StumbleUpon is on a roll. As of August 2011, the U.S.’s biggest serendipity engine drove drive half of all social media traffic, surpassing Facebook, the social network that formerly held that bragging right.
Today StumbleUpon announces a complete overhaul of its platform and logo, as it aims to make the site more visually oriented and simpler to use. Now the user profile makes visible all connections, comments, interests, channels, likes, shares, inbox and history. All of a user’s thumbs-up are visible through the profile. The new StumbleUpon also features channels, which are essentially sponsored Twitter-like accounts that a user can follow. Plus, the layout looks a lot more like its social network cousin, Pinterest.

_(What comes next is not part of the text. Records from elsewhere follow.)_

Lemma health_word_and_colour_agree_witness :
  word (Some (799 # 10)%Q) = "Moderate" /\ word (Some (80 # 1)%Q) = "Optimal".
Proof.
  destruct (health_word_and_colour_agree None) as (_ & _ & Hopt & _ & _).
  split; [reflexivity|]. apply Hopt. discriminate.
Defined.

End HealthFacts.

Module AlertDetailsFacts.
Import JsString Alerts AlertDetails.

Lemma length_remove_dups_le (l : list field) :
  List.length (remove_dups l) <= List.length l.
Proof.
  induction l as [|x l IH]; simpl; [done|].
  destruct (decide_rel elem_of x l); simpl; lia.
Qed.

Lemma remove_dups_nil_inv (l : list field) : remove_dups l = [] -> l = [].
Proof.
  destruct l as [|x l]; [done|]. intros H. exfalso.
  assert (Hx : x ∈ remove_dups (x :: l)) by (apply elem_of_remove_dups; left).
  rewrite H in Hx. by apply elem_of_nil in Hx.
Qed.

(** X20: the details dialog counts what it lists: the total is the number of
    alerts of the reply with exactly the chosen label, the rows are those
    alerts in the order of the reply, the empty message is shown exactly
    when there is none; the number of unique addresses is the number of
    different [source_ip] values among the rows (a missing address counts
    as one value), so it is at most the total and is zero only when the
    total is. *)
Theorem details_dialog_counts threatType allAlerts :
  let m := showAlertDetails threatType allAlerts in
  let listed := List.filter (fun a => strict_eq (threat_label a) threatType) allAlerts in
  modalTotal m = tally threatType allAlerts /\
  modalUniqueIPs m <= modalTotal m /\
  (modalUniqueIPs m = 0 <-> modalTotal m = 0) /\
  (modalTotal m = 0 <-> modalAlertsBody m = NoneFound (toLowerCase threatType)) /\
  (modalTotal m <> 0 -> modalAlertsBody m = Rows listed) /\
  sublist listed allAlerts /\
  Forall (fun a => threat_label a = Str threatType) listed /\
  (exists ips, NoDup ips /\ List.length ips = modalUniqueIPs m /\
               forall ip, ip ∈ ips <-> exists a, a ∈ listed /\ source_ip a = ip).
Proof.
  intros m listed. subst m. unfold showAlertDetails. fold listed.
  cbn [modalTotal modalUniqueIPs modalAlertsBody]. unfold set_size.
  split; [reflexivity|]. split; [|split; [|split; [|split; [|split; [|split]]]]].
  - etrans; [apply length_remove_dups_le|]. by rewrite length_fmap.
  - split.
    + intros H. apply nil_length_inv, remove_dups_nil_inv, fmap_nil_inv in H.
      by rewrite H.
    + intros H. apply nil_length_inv in H. by rewrite H.
  - destruct (Nat.eqb_spec (List.length listed) 0); split; done.
  - intros H. by destruct (Nat.eqb_spec (List.length listed) 0).
  - apply FilterFacts.filter_sublist.
  - apply Forall_forall. intros a Ha.
    apply list_elem_of_In, filter_In in Ha as [_ Ha].
    destruct (threat_label a) as [| |t]; simpl in Ha; try done.
    apply String.eqb_eq in Ha. by subst.
  - exists (remove_dups (source_ip <$> listed)).
    split; [apply NoDup_remove_dups|]. split; [done|].
    intros ip. rewrite elem_of_remove_dups, list_elem_of_fmap.
    split; intros (a & H1 & H2); exists a; done.
Qed.

Lemma details_dialog_counts_witness :
  modalAlertsBody (showAlertDetails "Attack" [nameless "a"; nameless "b"])
  = Rows [nameless "a"; nameless "b"] /\
  modalUniqueIPs (showAlertDetails "Attack" [nameless "a"; nameless "b"]) = 1.
Proof.
  destruct (details_dialog_counts "Attack" [nameless "a"; nameless "b"])
    as (_ & _ & _ & _ & Hrows & _).
  split; [apply Hrows; discriminate | reflexivity].
Defined.

End AlertDetailsFacts.

(* ===================================================================== *)
(** * Properties of the fetch helper *)
(* ===================================================================== *)

Module ApiFacts.
Import JsString Http Api.

(** X21: [api] hands back a body only for a response with a status from 200 to
    299 whose body parses; a run of the detection page parked on a
    request that comes back with any other status, well-formed body or
    not, ends with the job state reset, the stored results untouched and
    the dialog "Detection failed: <status> <status text>". *)
Theorem http_error_status_is_reported p i t status statusText body entry :
  Detect.pending p !! i = Some t -> Detect.is_run t = true ->
  ~ (200 <= status <= 299)%Z ->
  let p' := Detect.settle i (api (Response status statusText body)) entry p in
  Detect.detectionInProgress p' = false /\
  Detect.allDetectionResults p' = Detect.allDetectionResults p /\
  Detect.dialogs p' =
    Detect.dialogs p ++ [DetectionFailed (ApiError (status_line status statusText))] /\
  (forall f o, api f = Body o <->
     exists st txt, f = Response st txt (inr o) /\ (200 <= st <= 299)%Z).
Proof.
  intros Hi Hrun Hbad.
  assert (Hok : ok status = false).
  { unfold ok. apply andb_false_iff.
    destruct (Z.leb_spec 200 status); [|by left].
    destruct (Z.leb_spec status 299); [lia | by right]. }
  cbv zeta. unfold api. rewrite Hok. cbn [negb].
  unfold Detect.settle. rewrite Hi.
  split; [|split; [|split]]; try (destruct t; [| |done]; done).
  intros f o. split.
  - destruct f as [m|st txt b]; [done|].
    destruct (ok st) eqn:Hst; [|done]. cbn [negb].
    destruct b as [m|o']; [done|]. intros [= ->].
    exists st, txt. split; [done|].
    unfold ok in Hst. apply andb_true_iff in Hst as [H1 H2].
    apply Z.leb_le in H1, H2. lia.
  - intros (st & txt & -> & H1). 
    assert (ok st = true) as ->; [|done].
    unfold ok. apply andb_true_iff. split; apply Z.leb_le; lia.
Qed.

Lemma http_error_status_is_reported_witness :
  Detect.dialogs
    (Detect.settle 0 (api (Response 500 "Internal Server Error" (inr Detect.many_logs)))
       None Detect.running)
  = [DetectionFailed (ApiError "500 Internal Server Error")].
Proof.
  destruct (http_error_status_is_reported Detect.running 0 Detect.AwaitCount 500
              "Internal Server Error" (inr Detect.many_logs) None eq_refl eq_refl)
    as (_ & _ & H & _).
  - lia.
  - rewrite H. vm_compute. reflexivity.
Defined.

End ApiFacts.


Module LogsPageFacts.
Import JsString LogsTable.

Lemma latest_rows {A B} (f : A -> B) (keep : nat) (logs : list A) i :
  i < Nat.min keep (List.length logs) ->
  (f <$> reverse (slice_last keep logs)) !! i = f <$> logs !! (List.length logs - 1 - i).
Proof.
  intros Hi. rewrite list_lookup_fmap. f_equal.
  unfold slice_last. rewrite reverse_lookup by (rewrite length_drop; lia).
  rewrite lookup_drop, length_drop. f_equal. lia.
Qed.

(** X18: on the logs page the counter shows how many logs the backend holds
    while the table shows at most the latest fifty, newest first; a
    failed request replaces the table by the failure row and leaves the
    counter at its old value. *)
Theorem logs_page_counter_and_rows logs (p : LogsPage.page) :
  let p' := LogsPage.refreshLogs (LogsPage.Logs logs) p in
  LogsPage.logsCount p' = List.length logs /\
  (logs = [] -> LogsPage.logsBody p' = LogsPage.NoLogsYet) /\
  (logs <> [] ->
   exists rows,
     LogsPage.logsBody p' = LogsPage.Rows rows /\
     List.length rows = Nat.min 50 (List.length logs) /\
     forall i, i < List.length rows ->
       rows !! i = LogsPage.row_of <$> logs !! (List.length logs - 1 - i)) /\
  LogsPage.refreshLogs LogsPage.Failed p
  = LogsPage.Page (LogsPage.logsCount p) LogsPage.FailedToLoad.
Proof.
  cbv zeta. unfold LogsPage.refreshLogs. cbn [LogsPage.logsCount LogsPage.logsBody].
  split; [by destruct (List.length logs =? 0)%nat|].
  split; [by intros ->|]. split; [|reflexivity].
  intros Hne.
  assert (Hn : 0 < List.length logs) by (destruct logs; simpl; [done | lia]).
  destruct (Nat.eqb_spec (List.length logs) 0) as [E|_]; [lia|].
  eexists. split; [reflexivity|].
  assert (Hlen : List.length (LogsPage.row_of <$> reverse (slice_last 50 logs))
                 = Nat.min 50 (List.length logs)).
  { unfold slice_last. rewrite length_fmap, length_reverse, length_drop. lia. }
  split; [exact Hlen|]. intros i Hi. rewrite Hlen in Hi.
  by apply latest_rows.
Qed.

Lemma logs_page_counter_and_rows_witness :
  exists rows,
    LogsPage.logsBody
      (LogsPage.refreshLogs (LogsPage.Logs (replicate 60 sample_log))
         (LogsPage.Page 0 LogsPage.NoLogsYet)) = LogsPage.Rows rows /\
    List.length rows = 50.
Proof.
  destruct (logs_page_counter_and_rows (replicate 60 sample_log)
              (LogsPage.Page 0 LogsPage.NoLogsYet)) as (_ & _ & H & _).
  destruct H as (rows & Hr & Hl & _); [discriminate|].
  exists rows. split; [exact Hr | exact Hl].
Defined.

End LogsPageFacts.
(** *** The formula as the specification words it

    Over the customers [c] rated by both workers, with
    [m = mean(ratings_candidate)]:
    numerator [Σ (r_seed[c] - m) * (r_candidate[c] - m)], denominator
    [sqrt (Σ (r_seed[c] - m)² * Σ (r_candidate[c] - m)²)], and similarity 0
    when either sum of squares is 0.  Stated on ratings that are all
    present. *)
Definition shared (seed candidate : Dict.t Z) : list (Z * Z) :=
  flat_map (fun '(c, r) => match Dict.get c candidate with
                           | Some r' => [(r, r')]
                           | None => []
                           end) seed.

Definition Zsum (l : list Z) : Z := fold_right Z.add 0 l.
Definition Rsum (l : list R) : R := fold_right Rplus 0%R l.

Definition mean_candidate (candidate : Dict.t Z) : R :=
  (IZR (Zsum (Dict.values candidate)) / IZR (Dict.len candidate))%R.

Definition spec_numerator (seed candidate : Dict.t Z) : R :=
  let m := mean_candidate candidate in
  Rsum (map (fun '(r, r') => ((IZR r - m) * (IZR r' - m))%R) (shared seed candidate)).

Definition spec_squares_seed (seed candidate : Dict.t Z) : R :=
  let m := mean_candidate candidate in
  Rsum (map (fun '(r, _) => ((IZR r - m) ^ 2)%R) (shared seed candidate)).

Definition spec_squares_candidate (seed candidate : Dict.t Z) : R :=
  let m := mean_candidate candidate in
  Rsum (map (fun '(_, r') => ((IZR r' - m) ^ 2)%R) (shared seed candidate)).

Definition present (d : Dict.t Z) : Dict.t (option Z) :=
  map (fun '(c, r) => (c, Some r)) d.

StumbleUpon is the inverse of a Google Web search. Instead of typing in a keyword and searching for relevant links within that search, StumbleUpon asks the user to define the parameters by selecting a topic, and then voting the content up or down. Using the Explore Box, users can type in an interest that’s more specific than one of the many comprehensive topic options. It gives a list of related interests, which broadens the breadth of topics to stumble. Over time the user develops an interest profile specific to them.
The new channels, which allow users to follow content from sites (The Atlantic Wire), celebrities (Tom Hanks, Jim Carrey) and brands (Gilt, Campbell’s Kitchen, Audi), mirror more of a Twitter model. For celebrities and brands, this form of advertising is more subtle and, as a result, less intrusive. The new site also makes it easier to keep track of all the pages, photos and videos that a user has liked in the past; the old version only gave users easy access to posts they had shared.
Earlier this year StumbleUpon launched the Explore Box, a tool that’s useful for helping Stumblers find topics related to a single topic. If a user is trying to find topics related to “Sleeping Beauty,” for example, type in “Sleeping Beauty” and then a list of related interests pop up, such as “Sleeping Beauty Castle,” “The Sleeping Beauty,” “Sleeping Bag,” “Sleeping Bear Dunes National Lakeshore” (OK, the last two were a bit odd, but that’s alright). The Explore Box also suggests things it thinks you might like based on the original interest; in this instance, the suggestions are “animation,” “France” and “Paris.” In the new relaunch, the Explore Box is integrated right into the user experience.
StumbleUpon is a prime example of the read/write web. Why? Because the user literally writes their own “taste graph” by signaling to the service what interests they want to follow. In the e-commerce space, EBay acquired recommendation engine Hunch to do just that – serve up more relevant content to users.
StumbleUpon launched an iPad app back in July. In November, StumbleUpon came to the Kindle Fire.